Cadmium is a toxic metal released into the environment mainly by mining and industrial activities, posing health risks through inhalation and ingestion. Smoking is a major source of exposure, followed by consuming contaminated foods such as vegetables and offal. Due to its long half-life, Cadmium accumulates in the body and contributes to chronic diseases, including rheumatic and metabolic disorders such as osteoporosis, osteoarthritis, rheumatoid arthritis, systemic lupus erythematosus, gout, and hyperuricemia. The impact of Cadmium on bone health was first documented in Japan in 1955 when contaminated rice consumption caused significant bone mineral loss and severe pain. Recent studies suggest that Cadmium concentrations above 1 µg/L have osteotoxic effects, likely due to impaired Calcio absorption or its replacement in bone tissue. Cadmium accumulation also disrupts joint homeostasis, promoting cartilage degradation, osteophyte formation, and synovitis. This may result from its interference with essential metals such as Zinc, Iron, Manganese, and Chromium, which are critical for the extracellular matrix.

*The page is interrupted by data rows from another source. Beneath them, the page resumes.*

(** The thread in flight wakes up the waiting one. *)
Lemma waiting_finishes c i ch :
  client_ok c → threads c !! i = Some (Waiting ch) → can_finish c i.
Proof.
  assert (∀ c j cfg w, client_ok c → threads c !! i = Some (Waiting ch) →
    threads c !! j = Some (Storing cfg w) → can_finish c i) as Hstore.
  { intros c0 j cfg w Hok Hi Hj. destruct c0 as [s ts]. cbn in *.
    assert (j ≠ i) by (intros ->; congruence).
    assert (client_step (mkClient s ts)
      (mkClient (mkShared (Some cfg) false (S (fetchingDone s))) (<[j := afterRefresh w]> ts))) as Hs.
    { eapply (cl_thread j MakeShardConfig); [exact Hj|done]. }
    eapply can_finish_step; [exact Hs|]. apply (closed_finishes _ _ ch); [by eapply client_step_ok| |].
    - cbn. by rewrite list_lookup_insert_ne.
    - pose proof (ok_thread _ Hok i _ Hi) as Hw. cbn in *. lia. }
  intros Hok Hi. destruct (ok_thread _ Hok i _ Hi) as [Hlt|[_ Hf]]; [by eapply closed_finishes|].
  destruct (ok_some _ Hok Hf) as (j & u & Hj & Hfl). destruct u as [| |w|cfg w| | |]; try done;
    [|by eapply Hstore].
  destruct c as [s ts]. cbn in *. assert (j ≠ i) by (intros ->; congruence).
  assert (client_step (mkClient s ts) (mkClient s (<[j := Storing MakeShardConfig w]> ts))) as Hs.
  { eapply (cl_thread j MakeShardConfig); [exact Hj|done]. }
  eapply can_finish_step; [exact Hs|].
  apply (Hstore _ j MakeShardConfig w); [by eapply client_step_ok|..]; cbn.
  - by rewrite list_lookup_insert_ne.
  - by rewrite list_lookup_insert_eq by (by eapply lookup_lt_Some).
Qed.

Lemma afterRefresh_finishes c i w :
  client_ok c → threads c !! i = Some (afterRefresh w) → can_finish c i.
Proof. destruct w; [apply waiting_finishes|intros _; apply done_finishes]. Qed.

Lemma storing_finishes c i cfg w :
  client_ok c → threads c !! i = Some (Storing cfg w) → can_finish c i.
Proof.
  intros Hok Hi. eapply (can_finish_thread MakeShardConfig); [done..|]. intros c' Hok' _ H.
  by eapply afterRefresh_finishes.
Qed.

Lemma querying_finishes c i w :
  client_ok c → threads c !! i = Some (Querying w) → can_finish c i.
Proof.
  intros Hok Hi. eapply (can_finish_thread MakeShardConfig); [done..|]. intros c' Hok' _ H.
  by eapply storing_finishes.
Qed.

Lemma refresh_finishes c i w :
  client_ok c → threads c !! i = Some (Refresh w) → can_finish c i.
Proof.
  intros Hok Hi. destruct (fetching (shared c)) eqn:Hf;
    (eapply (can_finish_thread MakeShardConfig); [done..|cbn; by rewrite Hf|]); intros c' Hok' _ H.
  - by eapply afterRefresh_finishes.
  - by eapply querying_finishes.
Qed.

(** C29: the configuration cache of the client is single-flight and loses no
    wake-up.  At most one query of the configuration store is in flight, a
    [getConfig] that returned gave a configuration and never nil, and no caller
    of [getConfig] or [refreshConfig] can be left waiting on a channel that
    nobody will close: from every state it can still return. *)
Theorem config_cache_single_flight (c : Client) :
  client_reachable c →
  (∀ i j t u, threads c !! i = Some t → threads c !! j = Some u → inflight t → inflight u → i = j) ∧
  (∀ i r, threads c !! i = Some (Done (Some r)) → is_Some r) ∧
  (∀ i t, threads c !! i = Some t → ∃ c' r, rtc client_step c c' ∧ threads c' !! i = Some (Done r)).
Proof.
  intros Hok%client_reachable_ok. split_and!.
  - exact (ok_single _ Hok).
  - intros i r Hi. exact (ok_thread _ Hok i _ Hi).
  - intros i t Hi. change (can_finish c i). destruct t as [|w|w|cfg w|ch| |r].
    + destruct (cachedConfig (shared c)) as [cfg|] eqn:Ec; [destruct (fetching (shared c)) eqn:Ef|];
        (eapply (can_finish_thread MakeShardConfig); [done..|cbn; rewrite Ec, ?Ef; reflexivity|]);
        intros c' Hok' _ H; [by eapply refresh_finishes|by eapply done_finishes|by eapply refresh_finishes].
    + by eapply refresh_finishes.
    + by eapply querying_finishes.
    + by eapply storing_finishes.
    + by eapply waiting_finishes.
    + by apply reading_finishes.
    + by eapply done_finishes.
Qed.

(** Two callers: the first is in [Query], the second waits for it. *)
Definition two_callers : Client :=
  mkClient (mkShared None true 0) [Querying (Some 0%nat); Waiting 0].

Lemma two_callers_reachable : client_reachable two_callers.
Proof.
  assert (∀ s ts, client_step (mkClient s ts) (mkClient s (ts ++ [GetConfig]))) as Hcall
    by (intros; apply cl_call; by left).
  assert (∀ i t t' s s' ts, ts !! i = Some t → threadStep MakeShardConfig t s = Some (t', s') →
    client_step (mkClient s ts) (mkClient s' (<[i := t']> ts))) as Hthr by (intros; by eapply cl_thread).
  unfold client_reachable, newClient.
  eapply rtc_l; [apply Hcall|]. eapply rtc_l; [apply Hcall|]. cbn [app].
  eapply rtc_l; [apply (Hthr 0%nat GetConfig); reflexivity|]. cbn.
  eapply rtc_l; [apply (Hthr 1%nat GetConfig); reflexivity|]. cbn.
  eapply rtc_l; [eapply (Hthr 0%nat (Refresh _)); reflexivity|]. cbn.
  eapply rtc_l; [eapply (Hthr 1%nat (Refresh _)); reflexivity|]. cbn. apply rtc_refl.
Qed.

Lemma config_cache_single_flight_witness :
  ∃ c' r, rtc client_step two_callers c' ∧ threads c' !! 1%nat = Some (Done r).
Proof.
  destruct (config_cache_single_flight two_callers two_callers_reachable) as (_ & _ & H).
  apply (H 1%nat (Waiting 0)). reflexivity.
Defined.

(** ** Put keeps trying with the same request *)

Definition group_clerk_ok (id : Z) (g : ShardClerk.Clerk) : Prop :=
  ShardClerk.ck_clientId g = id ∧ 0 ≤ ShardClerk.ck_leader g < ShardClerk.ck_servers g ∧
  ck_maxAttempts g = ShardClerk.ck_servers g * 2.

Definition clerk_ok (ck : SClerk) : Prop :=
  backoffTime ck = 50 ∧ ∀ gid g, rcks ck !! gid = Some g → group_clerk_ok (clerkId ck) g.

#[global] Instance Verdict_eq_dec : EqDecision Verdict.
Proof. solve_decision. Defined.

(** A configuration that gives every shard to a group that has servers. *)
Definition serves (cfg : ShardConfig) : Prop :=
  zlen (Shards cfg) = NShards ∧
  ∀ gid, gid ∈ Shards cfg → ∃ srv srvs, Groups cfg !! gid = Some (srv :: srvs).

(** An attempt around which the servers answer what [ShardGrp] answers. *)
Definition put_attempt_ok (a : Attempt PutReply) : Prop :=
  serves (at_cfg a) ∧
  ∀ k r, at_net a k = Some r →
    put_Err r ∈ [OK; ErrNoKey; ErrVersion; ErrWrongGroup; ErrWrongLeader].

Cadmium has also been linked to rheumatoid arthritis by disrupting immune function, promoting oxidative stress, and increasing inflammatory mediators like TNF-α, IL-6, and COX-2. It may contribute to systemic lupus erythematosus by increasing antinuclear antibodies and altering cytokine profiles. Additionally, Cadmium exposure raises the risk of hyperuricemia and gout by interfering with urate metabolism, renal transport, and inducing oxidative stress. This article highlights Cadmium’s toxic effects and underscores the need for public health strategies to monitor and reduce exposure, ultimately preventing musculoskeletal, rheumatic, and metabolic diseases while improving quality of life.